Gut gedacht – aber schlecht gemacht! Auf diese Formel läßt sich die Haltung unserer AfD-Landtagsfraktion dazu reduzieren. Damit reihen wir uns ein in den breiten Protest besonders gegen die staatlich per Dekret verordnete Zwangsmitgliedschaft in der Kammer, der Anfang Januar 2018 in eine durch Pflegekräfte selbst initiierte Petition „Auflösung der Pflegeberufekammer“ mündete. Seither haben über 10.000 Unterstützer diese Petition gezeichnet (bei 28.000 Pflegekräften in unserem Bundesland) und besonders mit „fremdbestimmter Mitgliedschaft“ begründet. Auch Arbeitgeberverbände und die Wohlfahrtsverbände in S-H sehen diese Art der Kammer als kritisch.
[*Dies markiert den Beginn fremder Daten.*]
(* ===== verification/Observations.v ===== *)
(** * What the model shows of the code

    Behaviour of the code that is not what its comments, names or messages say, at
    concrete executions of the model.  The two of the configuration are in [Started]. *)

From S2P Require Import Prelude Text Domain Schema Tx Tables Models AdminModels QOrders QInventory QPayments.
From S2P Require Import QWallet QUsers.
From S2P Require Import QCatalog QBanks QDelivery QReports UpdateStore AdminStore InventoryStore DeliveryStore.
From S2P Require Import PaymentStore WalletStore.
From S2P Require Import OrderService OrderStore PaymentEvents AdminService DeliveryAdmin PaymentAdmin Providers.
From S2P Require Import Program Reconciliation.
From S2P Require Import Steps Demo Parser View Workflows Router DeliveryService Scripts History.

(** ** Buttons *)

Definition minh : TgUser := mkTgUser 9001 false "minh" "Minh" "".
Definition answers_to (data : string) : list Answer :=
  match (Process front (pressed 301 minh data) "q" minutes (shop, 0%nat)).1 with
  | inr (None, answers) => answers
  | _ => []
  end.

(** The buttons of the administrator's menu for the categories and the products show
    nothing: the lists are rendered under another button. *)
Lemma category_lists_are_not_shown : forallb (fun a => match a with AnswerCallback _ _ _ => true | _ => false end)
    (answers_to "v1:a:c:0" ++ answers_to "v1:a:p:0") = true /\
  (length (answers_to "v1:a:i:0") = 2)%nat.
Proof. vm_compute. done. Qed.

(** The button that adjusts a wallet starts the session but shows the products, not how
    to go on. *)
Lemma wallet_adjustment_shows_products : exists text keyboard,
  answers_to "v1:a:wa" = [AnswerCallback "cb" "" false; EditMessage 7001 5 text keyboard] /\ text = "<b>Sản phẩm quản trị</b>"%string.
Proof. eexists _, _. split; [vm_compute; reflexivity | reflexivity]. Qed.

(** The buttons for the payment providers are not read back: the parser expects their
    actions among those of orders. *)
Lemma provider_buttons_are_not_read :
  map ParseCallback ["v1:a:qh"; "v1:a:ql:0"; "v1:a:qn"; "v1:a:qa:1:1:0"]%string = [None; None; None; None] /\
  cb_Action <$> ParseCallback "v1:o:qh" = Some CallbackAdminProviderHealth.
Proof. vm_compute. done. Qed.

(** ** Payment events *)

(** An event whose worker dies during the last attempt is never claimed again: it stays
    in processing, neither failed nor under review. *)
Lemma spent_events_are_never_claimed e claimed_at stale_before :
  ev_attempts e = ev_max_attempts e -> claimable_event claimed_at stale_before e = false.
Proof. intros Hs. unfold claimable_event. by rewrite Hs, Z.ltb_irrefl, andb_false_r. Qed.

(** An outgoing transaction is completed without a payment, as it should be, and from
    then on the financial report is not clean. *)
Definition withdrawal : NormalizedPaymentEvent :=
  mkNormalizedPaymentEvent "acb" "production" "ext-9" "txn-9" "" "outbound" "rent" "" "" "webhook" 500 "VND" 900 ""
    "transaction" (bytes 32 1) (bytes 32 2) (mkSanitizedMetadata true (Some (mkStoredPaymentMetadata "" 500 "VND" 900))).
Definition ignored : Database :=
  perform (OpIgnoreEvent 1 "provider_unsupported_transaction" 1200) (calm 1200)
    (perform (OpClaimEvents 1100 900 10) (calm 1100) (perform (OpIngestEvent withdrawal 5) (calm 1000) shop)).

Lemma ignored_events_are_reported : exists report,
  ReconcileFinancialState (calm 1300) shop = (inr (mkFinancialReconciliation 0 0 0 0 0), shop) /\
  ReconcileFinancialState (calm 1300) ignored = (inr report, ignored) /\
  rf_completed_events_without_payment report = 1 /\ FinancialClean report = false.
Proof. eexists. split; [vm_compute; reflexivity|]. split; [vm_compute; reflexivity|]. by vm_compute. Qed.

(** ** Deliveries *)

(** If the store cannot be read when a claimed delivery is loaded, the delivery fails
    for good, as if its data were wrong. *)
Lemma unreadable_deliveries_fail_for_good j job (outside : nat -> forall c, delivery_answer c) failed_at :
  outside (S O) CallClock = failed_at -> outside O (CallLoad (wi_id job) (dj_worker_id j)) = inl ErrInfra ->
  exists x, (run_trace outside 0 (process j job)).1 =
    [did (CallLoad (wi_id job) (dj_worker_id j)) (inl ErrInfra); did CallClock failed_at;
     did (CallClaimedFailure (wi_id job) (dj_worker_id j)
       (mkDeliveryFailure DeliveryResultPermanent "delivery_invariant_failed" "delivery validation failed before Telegram send"
          0 0 0 0 failed_at)) x].
Proof. intros <- Hload. eexists. cbn. rewrite Hload. reflexivity. Qed.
Die AfD beurteilt jede Form von „staatlichem Zwang“ als undemokratisch und vertritt die Position, dass Berufsverbände freiwillige Zusammenschlüsse von Berufsangehörigen bleiben müssen. Auch auf diesem Weg können die o.g. Ziele verfolgt werden.
Deshalb werden wir als oppositionelle AfD-Fraktion das weitere Zusammenspiel zwischen der Landesregierung als Gesetzgeber und der Kammer sehr kritisch begleiten. Zählbare Erfolge aus der Arbeit der Kammer konnten wir jedenfalls bisher nicht erkennen.
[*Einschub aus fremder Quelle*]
(** * oneshot-starter: the auth wrappers, the home page and the Docker
    bootstrap script

    A shallow embedding of
    - [src/lib/supabase/auth.ts]: six async functions over [supabase.auth],
    - [src/app/page.tsx]: the [Home] component,
    - the PocketBase Docker set-up script (bash, [set -e]).

    The SDK, the [createClient] factory of [./client] and the Docker command
    line are outside these sources: they are parameters of the sections
    below, and every general theorem holds for all of their behaviours. *)

From Stdlib Require Import String Ascii List ZArith Lia Bool.
Import ListNotations.
Local Open Scope string_scope.

(* ===================================================================== *)
(** ** JavaScript values and completions *)
(* ===================================================================== *)

Module JS.

(** The values the wrappers touch: primitives and plain objects. An object
    is its list of own properties, in insertion order. *)
#[warnings="-register-all"] Inductive value : Type :=
| Undefined
| Null
| Bool (b : bool)
| Num (n : Z)
| Str (s : string)
| Obj (fields : list (string * value)).

Definition object : Type := list (string * value).

(** [o.k], also what the pattern [{ k } = o] binds: [undefined] when the
    property is absent. *)
Fixpoint prop (o : object) (k : string) : value :=
  match o with
  | [] => Undefined
  | (k', v) :: o' => if String.eqb k k' then v else prop o' k
  end.

(** [k in o]. *)
Definition has_prop (o : object) (k : string) : bool :=
  existsb (fun kv => String.eqb k (fst kv)) o.

Definition keys (o : object) : list string := map fst o.

(** How a call or an [await] ends: with a value, or with a thrown value
    (a rejected promise, once awaited). *)
Inductive completion (A : Type) : Type :=
| Normal (a : A)
| Throw (e : value).
Arguments Normal {A} a.
Arguments Throw {A} e.

(** What evaluating an undeclared identifier throws. *)
Definition ReferenceError (name : string) : value :=
  Obj [("name", Str "ReferenceError");
       ("message", Str (name ++ " is not defined"))].

(** Computations over a state [S] that may throw. *)
Definition M (S A : Type) : Type := S -> completion A * S.

Definition ret {S A} (a : A) : M S A := fun s => (Normal a, s).

Definition bind {S A B} (m : M S A) (k : A -> M S B) : M S B :=
  fun s =>
    match m s with
    | (Normal a, s') => k a s'
    | (Throw e, s') => (Throw e, s')
    end.

End JS.

Declare Scope js_scope.
Delimit Scope js_scope with js.
Notation "x <- m ;; k" := (JS.bind m (fun x => k))
  (at level 61, m at next level, right associativity) : js_scope.

(* ===================================================================== *)
(** ** src/app/page.tsx *)
(* ===================================================================== *)

Module Page.
Import JS.

(** A JSX element: a host tag (["div"], ["a"]) or a reference to an imported
    component ([Button], [Card]), its props and its children. JSX does not
    call the component: [Home] returns the tree as written. *)
Inductive tag : Type :=
| Host (name : string)
| Component (name : string).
Als mündige Bürgerin, engagierte Pflegekraft und Wählerin und können Sie sich aktiv in die Debatte um die Pflegeberufekammer einbringen. Falls noch nicht geschehen: Bewerten Sie doch einmal die genannte Petition aus Ihrer Sicht und entscheiden Sie dann darüber, ob Sie die Petition unterstützen möchten.
Und auch innerhalb der Kammer können Sie sich jederzeit kritisch mit Ihrer Stimme in den entsprechenden Gremien einbringen.
Aus meiner Erfahrung ist es zudem sehr hilfreich, wenn Sie Ihre Position an die Abgeordneten aus Land und Bund in Ihrem Heimatkreis herantragen, um Unterstützung werben und auch entsprechende Antworten der Abgeordneten erbitten.
Sollte die genannte Petition demnächst den Landtag erreichen, wird die AfD das Ziel der Auflösung der Kammer wegen der besonders kritisierten undemokratischen Zwangsmitgliedschaft im Petitionsausschuss unterstützen und zunächst eine Anhörung im zuständigen Fachausschuss fordern.
Nochmals bedanke ich mich bei Ihnen für Ihr Vertrauen und wünsche Ihnen Kraft und Erfolg in Ihrem weiteren Vorgehen.